Template:Did you know nominations/Arlington County Board v. Richards
Appearance
- The following is an archived discussion of the DYK nomination of the article below. Please do not modify this page. Subsequent comments should be made on the appropriate discussion page (such as this nomination's talk page, the article's talk page or Wikipedia talk:Did you know), unless there is consensus to re-open the discussion at this page. No further edits should be made to this page.
The result was: promoted by Theleekycauldron (talk) 02:56, 17 April 2022 (UTC)
DYK toolbox |
---|
Arlington County Board v. Richards
- ... that in Arlington County Board v. Richards, the U.S. Supreme Court considered the constitutionality of one of the first residential zoned parking program in the United States (permit pictured)? Source: "Commuters who worked in this complex and had regularly parked in the area sued in the Circuit Court of Arlington County to enjoin the enforcement of the ordinance on state and federal constitutional grounds. The Virginia Supreme Court ultimately held that the ordinance violated the Equal Protection Clause of the Fourteenth Amendment.", Arlington County Board v. Richards, 434 US 5, 6 (1977)
ALT1: ... that in Arlington County Board v. Richards, the U.S. Supreme Court overruled the Virginia Supreme Court without granting certiorari?Source: "Accordingly, the judgment is vacated, and the case is remanded for further proceedings not inconsistent with this opinion ... MR. JUSTICE MARSHALL would grant the petition for certiorari and set the case for oral argument." at end of source cited above.- Reviewed: Template:Did you know nominations/1917 Baku City Duma election
Moved to mainspace by Daniel Case (talk). Self-nominated at 04:31, 3 April 2022 (UTC).
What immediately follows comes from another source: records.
(* ===== verification/TcpHandlers.v ===== *)
(** * The four segment handlers and the timer on a whole manager

    What [onSyn], [onAck], [onFin] and [onData] do to the tables and the
    sockets, on every branch, and that they and the retransmission timer keep
    the invariant. *)

From S2P Require Import Prelude CppStrings Doubles Packet Transport Runtime TcpData TcpSend TcpSocket TcpManager TcpRun TcpInv TcpOps TcpSpec TcpFlow TcpSafe.

(** The connection that a segment from [srcAddr] belongs to. *)
Definition seg_key (srcAddr : Z) (seg : Transport) : ConnKey :=
  mkKey srcAddr (srcPort_ seg) (destPort_ seg).

(** A reply to the sender of [seg]. *)
Definition reply (addr srcAddr : Z) (seg : Transport) (type window seqNum : Z) : datagram :=
  tcp_datagram addr srcAddr
    (mkTransport (destPort_ seg) (srcPort_ seg) type window seqNum []).

(** A segment as it comes off the wire, its sequence number with a successor;
    only SYN and FIN need one. *)
Definition seg_in (srcAddr : Z) (seg : Transport) : Prop :=
  transport_ok seg /\ 0 <= srcAddr <= 255 /\ seqNum_ seg < INT_MAX.

Definition seg_arrives (srcAddr : Z) (seg : Transport) : Prop :=
  transport_ok seg /\ 0 <= srcAddr <= 255 /\
  (type_ seg = SYN \/ type_ seg = FIN -> seqNum_ seg < INT_MAX).

(** ** What a received segment may change

    The change of one socket of [t], and the change of the manager. *)

Definition handshake_done (window : Z) (s : TcpSocket) : TcpSocket :=
  established (setRwnd window s).

Inductive recv_effect (t : TcpManager) (seg : Transport) (sk : ptr)
    : TcpSocket -> TcpSocket -> Prop :=
| re_same s : recv_effect t seg sk s s
| re_data s :
    type_ seg = DATA -> recv_effect t seg sk s (arrived seg s)
| re_ack now1 now2 s :
    state_open (state_ s) = true -> recv_effect t seg sk s (acked seg now1 now2 s)
| re_establish k s :
    synPendingByKey_ t !! k = Some sk -> state_open (state_ s) = false ->
    state_ s <> LISTEN -> recv_effect t seg sk s (handshake_done (window_ seg) s)
| re_fin s : recv_effect t seg sk s (peer_finned s)
| re_close s : recv_effect t seg sk s (set_state CLOSED s)
| re_enqueue c s : recv_effect t seg sk s (enqueued c s).

(** A control segment: anything but data. *)
Definition ctl_datagram (d : datagram) : Prop :=
  exists addr dest seg, d = tcp_datagram addr dest seg /\ 0 <= addr <= 255 /\
    0 <= dest <= 255 /\ transport_ok seg /\ type_ seg <> DATA /\
    (type_ seg = SYN \/ type_ seg = FIN -> seqNum_ seg < INT_MAX).

Record handled (seg : Transport) (t t' : TcpManager) (l : list datagram) : Prop := {
  h_ok : tm_ok t';
  h_addr : addr_ t' = addr_ t;
  h_lis : listenersByPort_ t' = listenersByPort_ t;
  h_pend : synPendingByKey_ t' ⊆ synPendingByKey_ t;
  h_old : forall sk s, sock_at sk s t ->
    exists s', sock_at sk s' t' /\ recv_effect t seg sk s s';
  h_new : forall sk s', sock_at sk s' t' ->
    (exists s, sock_at sk s t) \/
    (allSockets_ t !! sk = None /\ listenersByPort_ t <> ∅ /\
     exists lp ra rp, s' = accepted lp ra rp new_TcpSocket);
  h_ctl : Forall ctl_datagram l
}.

Lemma handled_same seg t : tm_ok t -> handled seg t t [].
Proof.
  intros Ht. constructor; try done.
  - intros sk s Hs. exists s. split; [done|constructor].
  - intros sk s Hs. left. eauto.
Qed.

Lemma handled_ctl_only seg t t' l l' :
  handled seg t t' l -> Forall ctl_datagram l' -> handled seg t t' l'.
Proof. by intros []. Qed.
Lemma sample_peer_ok : peer_ok (addr_ sample_client) sample_conn.
Proof. split; [apply sample_conn_ok|]. split; [apply sample_conn_valid|]. numerals. Qed.

Lemma sample_single t s sk x :
  allSockets_ t = [s] -> sock_at sk x t -> sk = 0%nat /\ x = s.
Proof. unfold sock_at. intros ->. by intros [-> ->]%list_lookup_singleton_Some. Qed.

Lemma sample_client_ok : tm_ok sample_client.
Proof.
  constructor; try done.
  - intros sk s [-> ->]%(sample_single _ sample_conn); [apply sample_conn_ok|done].
  - intros sk s [-> ->]%(sample_single _ sample_conn); [intros; apply sample_conn_valid|done].
  - intros k sk Hk. cbn in Hk. apply lookup_singleton_Some in Hk as [<- <-].
    exists sample_conn. split; [done|]. split; [apply sample_conn_valid|done].
  - intros l s c [-> ->]%(sample_single _ sample_conn) Hc; [|done].
    by apply not_elem_of_nil in Hc.
Qed.

Lemma sample_server_ok : tm_ok sample_server.
Proof.
  constructor; try done.
  - intros sk s [-> ->]%(sample_single _ sample_listener); [|done].
    constructor; numerals.
  - by intros sk s [-> ->]%(sample_single _ sample_listener).
  - intros p sk Hp. cbn in Hp. apply lookup_singleton_Some in Hp as [<- <-].
    by exists sample_listener.
  - intros l s c [-> ->]%(sample_single _ sample_listener) Hc; [|done].
    by apply not_elem_of_nil in Hc.
Qed.

Lemma sample_connecting_valid : conn_valid sample_connecting.
Proof. numerals. Qed.

Lemma sample_dialer_ok : tm_ok sample_dialer.
Proof.
  constructor; try done.
  - intros sk s [-> ->]%(sample_single _ sample_connecting); [|done].
    constructor; numerals.
  - intros sk s [-> ->]%(sample_single _ sample_connecting); [|done].
    intros; apply sample_connecting_valid.
  - intros k sk Hk. cbn in Hk. apply lookup_singleton_Some in Hk as [<- <-].
    exists sample_connecting. split; [done|]. split; [|done].
    split; [apply sample_connecting_valid|done].
  - intros l s c [-> ->]%(sample_single _ sample_connecting) Hc; [|done].
    by apply not_elem_of_nil in Hc.
Qed.

Lemma sample_net_ok : mgr_ok (net_at 2000).
Proof. split; numerals. Qed.

(** ** The stream *)

(** C3: Whatever the network loses, repeats or reorders, whatever either
    application calls and whenever the timers fire, what a socket of the server
    has delivered is a prefix of the bytes that the client's [write] accepted,
    and together with what waits in its receive buffer it is exactly the bytes
    below [rcvNxt_]. *)
Theorem stream_integrity `{MapOrder} (w0 w : World) (c : ptr) :
  started w0 -> rtc world_step w0 w ->
  (exists rest, accepted_bytes w = delivered w c ++ rest) /\
  (forall s, sock_at c s (server w) ->
     delivered w c ++ recvBuf_ s = take (Z.to_nat (rcvNxt_ s - 1)) (accepted_bytes w)).
Proof.
  intros Hw Hr. pose proof (world_reachable_ok _ _ (started_ok _ Hw) Hr) as [_ Hv].
  assert (Hs : forall s, sock_at c s (server w) ->
    delivered w c ++ recvBuf_ s = take (Z.to_nat (rcvNxt_ s - 1)) (accepted_bytes w))
    by (intros s Hs; by apply (sv_recv _ _ _ _ Hv)).
  split; [|done]. destruct (allSockets_ (server w) !! c) as [s|] eqn:Hc.
  - exists (recvBuf_ s ++ drop (Z.to_nat (rcvNxt_ s - 1)) (accepted_bytes w)).
    by rewrite app_assoc, (Hs s Hc), take_drop.
  - exists (accepted_bytes w). by rewrite (sv_none _ _ _ _ Hv c Hc).
Qed.

Section runs.
#[local] Existing Instance list_order.

Definition after {A} (r : result A * (TcpManager * Net)) : TcpManager * Net := r.2.

Definition server_gets (now : Z) (d : datagram) (w : World) : World :=
  let '(t, e) := after (deliver d (server w, net_at now)) in
  mkWorld (client w) t (to_server w) (to_client w ++ net_sent e)
    (accepted_bytes w) (delivered w).

Definition client_gets (now : Z) (d : datagram) (w : World) : World :=
  let '(t, e) := after (deliver d (client w, net_at now)) in
  mkWorld t (server w) (to_server w ++ net_sent e) (to_client w)
    (accepted_bytes w) (delivered w).

Definition client_writes (now : Z) (bytes : list byte) (w : World) : World :=
  let '(t, e) := after (write client_sock (Some bytes) 0 (vsize bytes)
                          (client w, net_at now)) in
  mkWorld t (server w) (to_server w ++ net_sent e) (to_client w)
    (accepted_bytes w ++ piece bytes 0 (vsize bytes)) (delivered w).

Definition syn_datagram : datagram := tcp_datagram 1 2 (mkTransport 30 21 SYN 0 0 []).
Definition syn_ack_datagram : datagram := tcp_datagram 2 1 (mkTransport 21 30 ACK 32768 1 []).
Definition sample_datagram : datagram :=
  tcp_datagram 1 2 (mkTransport 30 21 DATA 0 1 sample_bytes).

Definition sample_start : World :=
  mkWorld sample_dialer sample_server [syn_datagram] [] [] (fun _ => []).

(** Handshake, a write, and its arrival (twice). *)
Definition sample_run : World :=
  server_gets 50 sample_datagram (server_gets 40 sample_datagram
    (client_writes 30 sample_bytes (client_gets 20 syn_ack_datagram
      (server_gets 10 syn_datagram sample_start)))).

Lemma sample_started : started sample_start.
Proof.
  constructor; try done.
  - apply sample_dialer_ok.
  - exists sample_connecting. repeat split; done.
  - constructor; [|constructor]. eexists _, _, _. split; [reflexivity|].
    split; [numerals|]. split; [numerals|]. split; [numerals|]. split; [done|].
    intros _. numerals.
  - apply sample_server_ok.
  - intros c s [-> ->]%(sample_single _ sample_listener); [|done]. split; [done|numerals].
Qed.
- @Daniel Case: New and long enough, within policy, Earwig finds just quotations and no copyvios, QPQ done. ALT1 isn't very interesting; ALT0 tweaked. One subtle issue: the lead cites a source that the Arlington permit district was the first in the country, but the article describes an earlier permit system in New Boston, Ohio. This needs to be resolved.
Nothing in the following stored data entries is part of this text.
(* ===== verification/StackNode.v ===== *)
(** * The protocol stack of a node (src/node/stack_node.cpp)

    Commands of the user, packets from the manager, pings, and the callbacks
    of the timers a node sets. *)

From Stdlib Require Import Strings.Ascii.
From S2P Require Import Prelude CppStrings Doubles Packet Transport Runtime TcpData TcpSend TcpSocket TcpManager Node Apps.

(** [splitSpaceVec]: unlike the tokenizer of the command files it keeps empty
    tokens at the end. *)
Definition splitSpaceVec (s : string) : list string := split_loop EmptyString s.

(** [s.find(' ')]: what stands before and after the first space. *)
Fixpoint split_first (s : string) : option (string * string) :=
  match s with
  | EmptyString => None
  | String c s' =>
      if Ascii.eqb c " " then Some (EmptyString, s')
      else (fun p => (String c p.1, p.2)) <$> split_first s'
  end.

Section node.
Context {E : Type} `{Manager E} `{MapOrder}.

(** ** Sending *)

Definition sendPacket (destAddr : Z) (packet : Packet) : M (StackNode * E) unit :=
  try_catch
    (let! addr := node_get node_addr_ in
     manager (mgr_sendPkt addr destAddr (Packet.pack packet)) ;;
     ret tt)
    (fun e => logError ("Exception: " +:+ what e)).

Definition sendSegment (srcAddr destAddr protocol : Z) (payload : list byte)
    : M (StackNode * E) unit :=
  let! pkt := lift_exn (new_Packet destAddr srcAddr MAX_TTL protocol 0 payload) in
  sendPacket destAddr pkt.

(** ** Timers *)

Definition add_ping_timer : M (StackNode * E) unit :=
  let! addr := node_get node_addr_ in
  manager (mgr_addTimer addr PING_TIMEOUT_MS (PingTimedOut addr)).

Definition start : M (StackNode * E) unit :=
  logOutput "started" ;;
  add_ping_timer ;;
  tcp TcpManager.start.

(** The erase-while-iterating loop: the pings it keeps. *)
Fixpoint ping_loop (now : Z) (pings : list PingRequest)
    : M (StackNode * E) (list PingRequest) :=
  match pings with
  | [] => ret []
  | it :: rest =>
      let! deadline := long (timeSentMs it + PING_TIMEOUT_MS) in
      if deadline <? now
      then
        logOutput ("Timing out ping: Dest: " +:+ to_string (destAddr it) +:+
                   " Send Time: " +:+ to_string (timeSentMs it) +:+
                   " Message: " +:+ bytesToString (msg it)) ;;
        ping_loop now rest
      else
        let! rest' := ping_loop now rest in
        ret (it :: rest')
  end.

Definition pingTimedOut : M (StackNode * E) unit :=
  let! now := manager mgr_now in
  let! pings := node_get pings_ in
  let! pings' := ping_loop now pings in
  node_put (set_pings pings') ;;
  add_ping_timer.

(** The callbacks that the node and its parts hand to the manager. *)
Definition timer (cb : NodeTimer) : M (StackNode * E) unit :=
  match cb with
  | PingTimedOut _ => pingTimedOut
  | RetransmissionTick _ => tcp retransmissionTick
  | TaskTick _ id => tick id
  end.

(** ** Packets *)

Definition receivePing (packet : Packet) : M (StackNode * E) unit :=
  logOutput ("Received Ping from " +:+ to_string (src_ packet) +:+
             " with message: " +:+ bytesToString (Packet.payload_ packet)) ;;
  try_catch
    (let! addr := node_get node_addr_ in
     let! reply := lift_exn (new_Packet (src_ packet) addr MAX_TTL PING_REPLY_PKT 0
                               (Packet.payload_ packet)) in
     sendPacket (src_ packet) reply)
    (fun e => logError ("Exception while sending Ping Reply: " +:+ what e)).

(** The first ping that a reply answers, taken out of the list. *)
Fixpoint take_ping (src : Z) (payload : string) (pings : list PingRequest)
    : option (list PingRequest) :=
  match pings with
  | [] => None
  | it :: rest =>
      if (destAddr it =? src) && String.eqb (bytesToString (msg it)) payload
      then Some rest
      else cons it <$> take_ping src payload rest
  end.

Definition receivePingReply (packet : Packet) : M (StackNode * E) unit :=
  let payload := bytesToString (Packet.payload_ packet) in
  let! pings := node_get pings_ in
  match take_ping (src_ packet) payload pings with
  | Some rest =>
      logOutput ("Got Ping Reply from " +:+ to_string (src_ packet) +:+ ": " +:+ payload) ;;
      node_put (set_pings rest)
  | None =>
      logError ("Unexpected Ping Reply from " +:+ to_string (src_ packet) +:+ ": " +:+ payload)
  end.

Definition receiveTransport (packet : Packet) : M (StackNode * E) unit :=
  match Transport.unpack (Packet.payload_ packet) with
  | None =>
      logError ("Unable to unpack Transport packet from " +:+ to_string (src_ packet))
  | Some t => tcp (TcpManager.receiveTransport (src_ packet) t)
  end.

Definition receivePacket (packet : Packet) : M (StackNode * E) unit :=
  let protocol := protocol_ packet in
  if protocol =? PING_PKT then receivePing packet
  else if protocol =? PING_REPLY_PKT then receivePingReply packet
  else if protocol =? TRANSPORT_PKT then receiveTransport packet
  else logError ("Packet with unknown protocol received. Protocol: " +:+ to_string protocol).

Definition onReceive (from : Z) (bytes : list byte) : M (StackNode * E) unit :=
  match Packet.unpack bytes with
  | None => logError ("Unable to unpack message received from " +:+ to_string from)
  | Some pkt => receivePacket pkt
  end.

(** ** Commands *)

(** [try { ...; return true; } catch { logError; } return false;] *)
Definition attempt (m : M (StackNode * E) unit) : M (StackNode * E) bool :=
  try_catch (m ;; ret true)
    (fun e => logError ("Exception: " +:+ what e) ;; ret false).

Definition optional_arg (arg : option string) (parse : string -> exn + Z) (value : Z)
    : M (StackNode * E) Z :=
  match arg with Some s => lift_exn (parse s) | None => ret value end.

Definition matchTransferCommand (command : string) : M (StackNode * E) bool :=
  match splitSpaceVec command with
  | name :: dest :: port :: local :: bytes :: more =>
      if (vsize more >? 2) || negb (String.eqb name "transfer") then ret false
      else attempt
        (let! destAddr := lift_exn (stoi dest) in
         let! port := lift_exn (stoi port) in
         let! localPort := lift_exn (stoi local) in
         let! amount := lift_exn (stoi bytes) in
         let! interval := optional_arg (more !! 0%nat) stol DEFAULT_CLIENT_INTERVAL in
         let! sz := optional_arg (more !! 1%nat) stoi DEFAULT_BUFFER_SZ in
         let! sock := tcp socket in
         tcp (bind_ sock localPort) ;;
         tcp (connect sock destAddr port) ;;
         let! client := lift_exn (new_TransferClient sock amount interval sz) in
         let! id := push_task client in
         Apps.start id)
  | _ => ret false
  end.

Definition matchServerCommand (command : string) : M (StackNode * E) bool :=
  match splitSpaceVec command with
  | name :: port :: backlog :: more =>
      if (vsize more >? 3) || negb (String.eqb name "server") then ret false
      else attempt
        (let! port := lift_exn (stoi port) in
         let! backlog := lift_exn (stoi backlog) in
         let! servint := optional_arg (more !! 0%nat) stol DEFAULT_SERVER_INTERVAL in
         let! workint := optional_arg (more !! 1%nat) stol DEFAULT_WORKER_INTERVAL in
         let! sz := optional_arg (more !! 2%nat) stoi DEFAULT_BUFFER_SZ in
         let! sock := tcp socket in
         tcp (bind_ sock port) ;;
         tcp (listen sock backlog) ;;
         let! id := push_task (new_TransferServer sock servint workint sz) in
         Apps.start id ;;
         logOutput ("server started, port = " +:+ to_string port))
  | _ => ret false
  end.

Definition matchPingCommand (command : string) : M (StackNode * E) bool :=
  match split_first command with
  | None => ret false
  | Some (dest, text) => attempt
      (let! dest := lift_exn (stoi dest) in
       let bytes := stringToBytes text in
       let! addr := node_get node_addr_ in
       let! pkt := lift_exn (new_Packet dest addr MAX_TTL PING_PKT 0 bytes) in
       sendPacket dest pkt ;;
       let! now := manager mgr_now in
       node_put (fun n => set_pings (pings_ n ++ [mkPing dest bytes now]) n))
  end.

Definition onCommand (command : string) : M (StackNode * E) unit :=
  let! transfer := matchTransferCommand command in
  if transfer then ret tt
  else
    let! server := matchServerCommand command in
    if server then ret tt
    else
      let! ping := matchPingCommand command in
      if ping then ret tt
      else logError ("Unrecognized command: " +:+ command).
End node.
- I don't believe the Arlington seal itself is public domain; it's a fair use upload on English Wikipedia, but the design is simple enough that it might be in a grey area. Given that it was first published in 1978, presumably without a copyright notice, it would be public domain if it were never registered, which I think is likely but some effort should be made to verify that. Otherwise, it could remain on the article as a fair use upload, but wouldn't be eligible for the Main Page. Antony–22 (talk⁄contribs) 03:43, 11 April 2022 (UTC)
- @Antony-22: I have tweaked the intro so it accounts for the Ohio program at issue in State v. Whisham.
I agree ALT0 is better, although most lawyers (like my father) would do double takes at ALT1. But whatever ...
As far the seal goes, note that the county seal on the permit is a) one of several aspects of the image and thus likely to come under the de minimis exemption, especially as all the other elements are copyright-ineligible, and b) the pre-2007 version of the seal, which is hosted on Commons as a free image. Daniel Case (talk) 04:42, 11 April 2022 (UTC)
- @Daniel Case: Works for me! Thanks for writing up the article. Antony–22 (talk⁄contribs) 05:11, 11 April 2022 (UTC)
- @Antony-22: I have tweaked the intro so it accounts for the Ohio program at issue in State v. Whisham.